Spain's El Pais daily said the defense ministry was considering adding 200 soldiers to its 1,000 contingent. Italy declared it would do its part and Finland confirmed that it had been asked to consider sending more troops and would do so next week. [...]

Britain announced before Obama's speech it is sending 500 more troops to Afghanistan, bringing its numbers there to 10,000.

France and Germany are holding off on any troop decision until an international conference in January, though French President Nicolas Sarkozy has previously pledged that he "won't send an additional soldier."

The other big question is the Netherlands, whose parliament voted for a non-binding resolution in favor of withdrawal when the Dutch mission ends next August. If the Dutch government follows through and pulls out its 2,160 troops, that would more than negate the 1,385 troops already pledged by Britain, Spain, Poland and Albania.

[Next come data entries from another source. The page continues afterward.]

(** * scripts/extract_cv.py: the candidate-name heuristic and the output record

    A shallow embedding of [guess_candidate_name] and of the payload built by
    [main].  A Python [str] is a sequence of Unicode code points, modelled as
    [list N].  The built-in string methods the script calls are modelled one
    by one; the three that read Python's Unicode character tables
    ([str.isalpha], [str.upper], [str.lower]) are taken from a record [UCD]
    so that every statement holds for whatever tables the interpreter ships. *)

From Stdlib Require Import NArith List Bool Ascii String Lia Permutation.
From stdpp Require Import gmap strings list.
Import ListNotations.

Open Scope N_scope.

(** ** Strings *)

Definition str := list N.

(** An ASCII literal as a Python string. *)
Definition lit (s : string) : str :=
  List.map N_of_ascii (list_ascii_of_string s).

Definition LF : N := 10.
Definition CR : N := 13.
Definition SPACE : N := 32.
Definition HYPHEN : N := 45.
Definition COLON : N := 58.

(** [bool(s)] for a string: non-empty. *)
Definition truthy (s : str) : bool :=
  match s with [] => false | _ :: _ => true end.

(** ** Character classes that are fixed small sets *)

(** Line boundaries of [str.splitlines]. *)
Definition is_linebreak (c : N) : bool :=
  ((10 <=? c) && (c <=? 13)) || ((28 <=? c) && (c <=? 30))
  || (c =? 133) || (c =? 8232) || (c =? 8233).

(** Whitespace of [str.strip] and [str.split] without arguments. *)
Definition is_space (c : N) : bool :=
  ((9 <=? c) && (c <=? 13)) || ((28 <=? c) && (c <=? 32))
  || (c =? 133) || (c =? 160) || (c =? 5760)
  || ((8192 <=? c) && (c <=? 8202))
  || (c =? 8232) || (c =? 8233) || (c =? 8239) || (c =? 8287) || (c =? 12288).

Definition nonspace (c : N) : Prop := is_space c = false.
Definition is_ascii (c : N) : Prop := c < 128.

(** ** The ASCII rows of the character tables *)

Definition ascii_isupper (c : N) : bool := (65 <=? c) && (c <=? 90).
Definition ascii_islower (c : N) : bool := (97 <=? c) && (c <=? 122).
Definition ascii_isalpha (c : N) : bool := ascii_isupper c || ascii_islower c.
Definition ascii_upper (c : N) : N := if ascii_islower c then c - 32 else c.
Definition ascii_lower (c : N) : N := if ascii_isupper c then c + 32 else c.
(** * aegis: smart-card (scard) and HID-OTP (hid) transports

    A shallow embedding of the byte-level code of the repository:
    - [scard/data_object.go]: the TLV search [doFindTLV];
    - the scard card file: the status-word table [errorCodes] and
      [Card.Transmit];
    - [hid/hid_linux.go]: [calculateCRC], [checkCRC], [shouldSend],
      [formatFrame], [isSequenceUpdated] and the OTP frame engine
      ([SendAndReceive], [sendFrame], [readFrame], ...).

    Conventions.  A Go [byte]/[uint8] is a [Z] in [0, 256), a [uint16] a [Z]
    in [0, 65536); conversions that truncate are written out with [mod].
    Go [int] values (offsets, lengths) are [Z].  Bit operations are the
    [Z.land]/[Z.lor]/[Z.lxor]/[Z.shiftr] of the standard library. *)

From Stdlib Require Import ZArith List Bool Lia ZifyBool.
From stdpp Require Import base list strings gmap.

Local Open Scope Z_scope.

(** A value of a Go [byte]. *)
Definition is_byte (b : Z) : Prop := 0 <= b < 256.

(** ** Go slices *)

Module GoSlice.

(** A Go slice is a window on a backing array.  [backing] holds the array
    elements from the first element of the slice up to the capacity;
    [slen] is the length, so the capacity is [length backing] and the
    visible elements are the first [slen] ones. *)
Record slice : Type := Slice { backing : list Z; slen : Z }.

Definition cap (s : slice) : Z := Z.of_nat (length (backing s)).

(** A slice whose capacity equals its length (a literal, or [make([]byte, n)]). *)
Definition of_bytes (l : list Z) : slice := Slice l (Z.of_nat (length l)).

(** The visible elements. *)
Definition bytes_of (s : slice) : list Z := take (Z.to_nat (slen s)) (backing s).

(** [s[i]]: [None] stands for the run-time panic "index out of range". *)
Definition index (s : slice) (i : Z) : option Z :=
  if (0 <=? i) && (i <? slen s) then backing s !! Z.to_nat i else None.

(** [s[lo:]]: the bound is checked against the length. *)
Definition slice_from (s : slice) (lo : Z) : option slice :=
  if (0 <=? lo) && (lo <=? slen s)
  then Some (Slice (drop (Z.to_nat lo) (backing s)) (slen s - lo))
  else None.

(** [s[lo:hi]]: the upper bound is checked against the capacity. *)
Definition slice_range (s : slice) (lo hi : Z) : option slice :=
  if (0 <=? lo) && (lo <=? hi) && (hi <=? cap s)
  then Some (Slice (drop (Z.to_nat lo) (backing s)) (hi - lo))
  else None.

End GoSlice.

(** ** scard/data_object.go *)

Module TLV.
Import GoSlice.
(** The result of a left join on a right table with unique keys: the left
    table, row for row, followed by the right columns. *)
Lemma merge_left_unico P S kl kr kp ks :
  bem_formado P ->
  procurar kl (colunas P) = Some kp ->
  procurar kr (colunas S) = Some ks ->
  is_unique ks = true ->
  chaves_incompativeis kp ks = false ->
  let cols_d := colunas_direita S kl kr in
  merge_left P S kl kr =
  Ok (MkDataFrame (indice P)
        (map (fun ns : string * Series =>
                ((if rotulo_comum P cols_d ns.1 then ns.1 +:+ "_x" else ns.1), ns.2))
             (colunas P) ++
         map (fun ns : string * Series =>
                ((if rotulo_comum P cols_d ns.1 then ns.1 +:+ "_y" else ns.1),
                 tomar_direita (indexador_desde 0 kp ks) ns.2)) cols_d)).
Proof.
  intros Hwf Hkp Hks Hu Hc cols_d. unfold merge_left, obter.
  rewrite Hkp, Hks. cbn [ligar]. rewrite Hc. fold cols_d.
  pose proof (bem_formado_procurar _ _ _ Hwf Hkp) as Hlen.
  rewrite (indexador_unico_length kp ks Hu), Hlen.
  f_equal. f_equal. f_equal.
  apply map_ext_in. intros [n s] Hin. simpl. f_equal.
  apply tomar_esquerda_unico; [exact Hu|].
  rewrite Hlen. unfold bem_formado in Hwf. rewrite Forall_forall in Hwf.
  apply (Hwf (n, s)). apply list_elem_of_In, Hin.
Qed.

Lemma length_tomar_direita idx s : length (tomar_direita idx s) = length idx.
Proof. unfold tomar_direita. apply length_map. Qed.

Lemma obter_ok c df :
  c ∈ nomes df -> obter c df = Ok (default [] (procurar c (colunas df))).
Proof.
  intros Hc. apply procurar_nomes in Hc as [s Hs]. unfold obter.
  rewrite Hs. reflexivity.
Qed.

Lemma selecionar_ok cols df :
  (forall c, c ∈ cols -> c ∈ nomes df) ->
  selecionar cols df =
  Ok (MkDataFrame (indice df)
        (map (fun c => (c, default [] (procurar c (colunas df)))) cols)).
Proof.
  intros Hcols. unfold selecionar.
  assert (foldr (fun c acc =>
                   seja s <- obter c df em seja r <- acc em Ok ((c, s) :: r))
            (Ok []) cols =
          Ok (map (fun c => (c, default [] (procurar c (colunas df)))) cols)) as ->;
    [|reflexivity].
  induction cols as [|c cols IH]; simpl; [reflexivity|].
  rewrite obter_ok by (apply Hcols; left). cbn [ligar].
  rewrite IH by (intros c' Hc'; apply Hcols; right; exact Hc'). reflexivity.
Qed.

Lemma procurar_map_cols {A} (g : string -> A) c cols :
  c ∈ cols -> procurar c (map (fun c => (c, g c)) cols) = Some (g c).
Proof.
  induction cols as [|c' cols IH]; simpl; [intros H; inversion H|].
  destruct (String.eqb c' c) eqn:E.
  - apply String.eqb_eq in E as ->. reflexivity.
  - apply String.eqb_neq in E. intros H.
    apply elem_of_cons in H as [->|H]; [congruence|apply IH, H].
Qed.

Lemma colunas_novas_spec K S D n :
  n ∈ colunas_novas K S D <-> n ∈ nomes S /\ (n ∉ nomes D \/ n = K).
Proof.
  unfold colunas_novas. rewrite list_elem_of_In, filter_In, <- list_elem_of_In.
  rewrite orb_true_iff, negb_true_iff, String.eqb_eq.
  unfold esta_em. rewrite bool_decide_eq_false. tauto.
Qed.

(** A secondary table restricted to its new columns shares no label with
    the accumulated table besides the key, so no suffix is introduced. *)
Lemma sem_rotulo_comum K S D sub n :
  nomes sub = colunas_novas K S D ->
  rotulo_comum D (colunas_direita sub K K) n = false.
Proof.
  intros Hsub. unfold rotulo_comum, colunas_direita, esta_em.
  rewrite String.eqb_refl.
  destruct (bool_decide (n ∈ nomes D)) eqn:E1; [|reflexivity]. simpl.
  apply bool_decide_eq_true in E1. apply bool_decide_eq_false. intros Hn.
  apply list_elem_of_fmap in Hn as ([n' s] & -> & Hin). simpl in *.
  apply list_elem_of_In, filter_In in Hin as [Hin Hne]. simpl in Hne.
  apply negb_true_iff, String.eqb_neq in Hne.
  assert (n' ∈ colunas_novas K S D) as Hnov.
  { rewrite <- Hsub. apply list_elem_of_fmap. exists (n', s).
    split; [reflexivity|]. apply list_elem_of_In, Hin. }
  apply colunas_novas_spec in Hnov as [_ [H|H]]; [exact (H E1)|exact (Hne H)].
Qed.

(** One filtered join of the Integrator against a table with unique keys:
    the accumulated table is kept as it is and gains columns. *)
Lemma juncao_filtrada K D S kd ks :
  bem_formado D -> procurar K (colunas D) = Some kd ->
  procurar K (colunas S) = Some ks -> is_unique ks = true ->
  chaves_incompativeis kd ks = false ->
  exists extras,
    (seja sub <- selecionar (colunas_novas K S D) S em merge_on D sub K) =
      Ok (MkDataFrame (indice D) (colunas D ++ extras)) /\
    Forall (fun ns : string * Series => length ns.2 = indice D) extras.
Proof.
  intros Hwf Hkd Hks Hu Hcomp.
  rewrite selecionar_ok by (intros c Hc; apply colunas_novas_spec in Hc; tauto).
  cbn [ligar]. unfold merge_on.
  set (sub := MkDataFrame (indice S) _).
  assert (nomes sub = colunas_novas K S D) as Hsub.
  { unfold nomes, sub. simpl. rewrite <- list_fmap_compose.
    apply list_fmap_id. }
  assert (procurar K (colunas sub) = Some ks) as Hks'.
  { unfold sub. simpl. rewrite procurar_map_cols; [rewrite Hks; reflexivity|].
    apply colunas_novas_spec. split; [|right; reflexivity].
    apply procurar_nomes. rewrite Hks. eauto. }
  rewrite (merge_left_unico D sub K K kd ks Hwf Hkd Hks' Hu Hcomp).
  exists (map (fun ns : string * Series =>
                 (ns.1, tomar_direita (indexador_desde 0 kd ks) ns.2))
              (colunas_direita sub K K)).
  split.
  - f_equal. f_equal. f_equal.
    + rewrite <- (map_id (colunas D)) at 2. apply map_ext. intros [n s]. simpl.
      rewrite (sem_rotulo_comum K S D sub n Hsub). reflexivity.
    + apply map_ext. intros [n s]. simpl.
      rewrite (sem_rotulo_comum K S D sub n Hsub). reflexivity.
  - apply Forall_forall. intros [n s] Hin.
    apply list_elem_of_In, in_map_iff in Hin as ([n' s'] & [= <- <-] & _).
    simpl. rewrite length_tomar_direita, (indexador_unico_length kd ks Hu).
    apply (bem_formado_procurar _ _ _ Hwf Hkd).
Qed.
Lemma distance_pos_ne (ax ay bx by_ : R) :
  0 < JS.distance ax ay bx by_ -> (bx - ax, by_ - ay) <> (0, 0).
Proof.
  rewrite distance_norm. intros Hd [= H1 H2].
  rewrite H1, H2 in Hd.
  replace (0 * 0 + 0 * 0) with 0 in Hd by ring.
  rewrite sqrt_0 in Hd. lra.
Qed.

End Arithmetic.

(** ** The particle loop of [src/unnamed/part_000] *)

Section ParticleLoop.
Import Part000.

Variable rect : DOMRect.
Variables mouseX mouseY : R.

Lemma set_connections_pos (p : Particle) (cs : list Connection) :
  p_x (set_connections p cs) = p_x p /\ p_y (set_connections p cs) = p_y p /\
  p_angle (set_connections p cs) = p_angle p.
Proof. done. Qed.

Lemma flat_map_agree {A B} (f g : A -> list B) (l : list A) :
  (forall a, a ∈ l -> f a = g a) -> flat_map f l = flat_map g l.
Proof.
  induction l as [| a l IH]; intros Hfg; [done |].
  simpl. rewrite (Hfg a) by apply list_elem_of_here.
  rewrite IH; [done |]. intros b Hb. apply Hfg. by apply list_elem_of_further.
Qed.

(** The inner loop at index [i] reads the array only after [i]. *)
Lemma connect_ext (l1 l2 : list Particle) (p : Particle) (i : nat) :
  length l1 = length l2 ->
  (forall j, (i < j)%nat -> l1 !! j = l2 !! j) ->
  connect l1 p i = connect l2 p i.
Proof.
  intros Hlen Hl. unfold connect. rewrite Hlen.
  apply flat_map_agree. intros j Hj.
  apply list_elem_of_In, in_seq in Hj.
  unfold connect1. rewrite Hl by lia. done.
Qed.

(** State of the array after the first [k] visits of [forEach]. *)
Lemma visits_prefix (particles : list Particle) (k : nat) :
  (k <= length particles)%nat ->
  let r := foldl (visit rect mouseX mouseY) particles (seq 0 k) in
  length r = length particles /\
  (forall j, (k <= j)%nat -> r !! j = particles !! j) /\
  (forall i p, (i < k)%nat -> particles !! i = Some p ->
     r !! i = Some (set_connections (move rect mouseX mouseY p)
                      (connect particles (move rect mouseX mouseY p) i))).
Proof.
  induction k as [| k IH]; intros Hk; cbv zeta.
  - simpl. split_and!; [done | done | intros; lia].
  - rewrite seq_S, foldl_app. simpl. cbv zeta in IH.
    destruct IH as (Hlen & Hrest & Hdone); [lia |].
    set (r := foldl (visit rect mouseX mouseY) particles (seq 0 k)) in *.
    destruct (lookup_lt_is_Some_2 particles k) as [p Hp]; [lia |].
    unfold visit. rewrite (Hrest k) by lia. rewrite Hp.
    set (moved := move rect mouseX mouseY p).
    assert (Hconn : connect (<[k:=moved]> r) moved k = connect particles moved k).
    { apply connect_ext.
      - by rewrite length_insert.
      - intros j Hj. rewrite list_lookup_insert_ne by lia. apply Hrest. lia. }
    rewrite Hconn. split_and!.
    + by rewrite !length_insert.
    + intros j Hj. rewrite !list_lookup_insert_ne by lia. apply Hrest. lia.
    + intros i q Hi Hq. destruct (decide (i = k)) as [-> | Hne].
      * rewrite list_lookup_insert_eq by (rewrite length_insert; lia).
        rewrite Hp in Hq. injection Hq as <-. reflexivity.
      * rewrite !list_lookup_insert_ne by lia. apply Hdone; [lia | done].
Qed.

(** What one frame leaves in slot [i]: the particle is moved, and its
    connections are computed from its new position against the array as
    it stood before the frame (the particles after [i] have not moved
    yet when slot [i] is visited). *)
Lemma updateParticles_lookup (particles : list Particle) (i : nat) :
  updateParticles rect mouseX mouseY particles !! i =
  (fun p => set_connections (move rect mouseX mouseY p)
              (connect particles (move rect mouseX mouseY p) i))
    <$> particles !! i.
Proof.
  unfold updateParticles.
  destruct (visits_prefix particles (length particles)) as (Hlen & _ & Hdone);
    [lia |].
  destruct (particles !! i) as [p |] eqn:Hp; simpl.
  - apply Hdone; [| done]. by eapply lookup_lt_Some.
  - apply lookup_ge_None. rewrite Hlen. by apply lookup_ge_None.
Qed.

Canada has already passed a withdrawal plan for 2011 as well and seems unlikely to add more troops. 

Even in a best-case scenario in which the Dutch keep current troop levels and the countries mentioned are able to follow through through on their commitments, NATO will still need get more than 3,500 troops from the Italians, the Australians, the deeply ambivalent Germans and a hodge-podge of smaller nations, none of whom currently have more than 1,000 troops in the country. 

It doesn't seem too likely.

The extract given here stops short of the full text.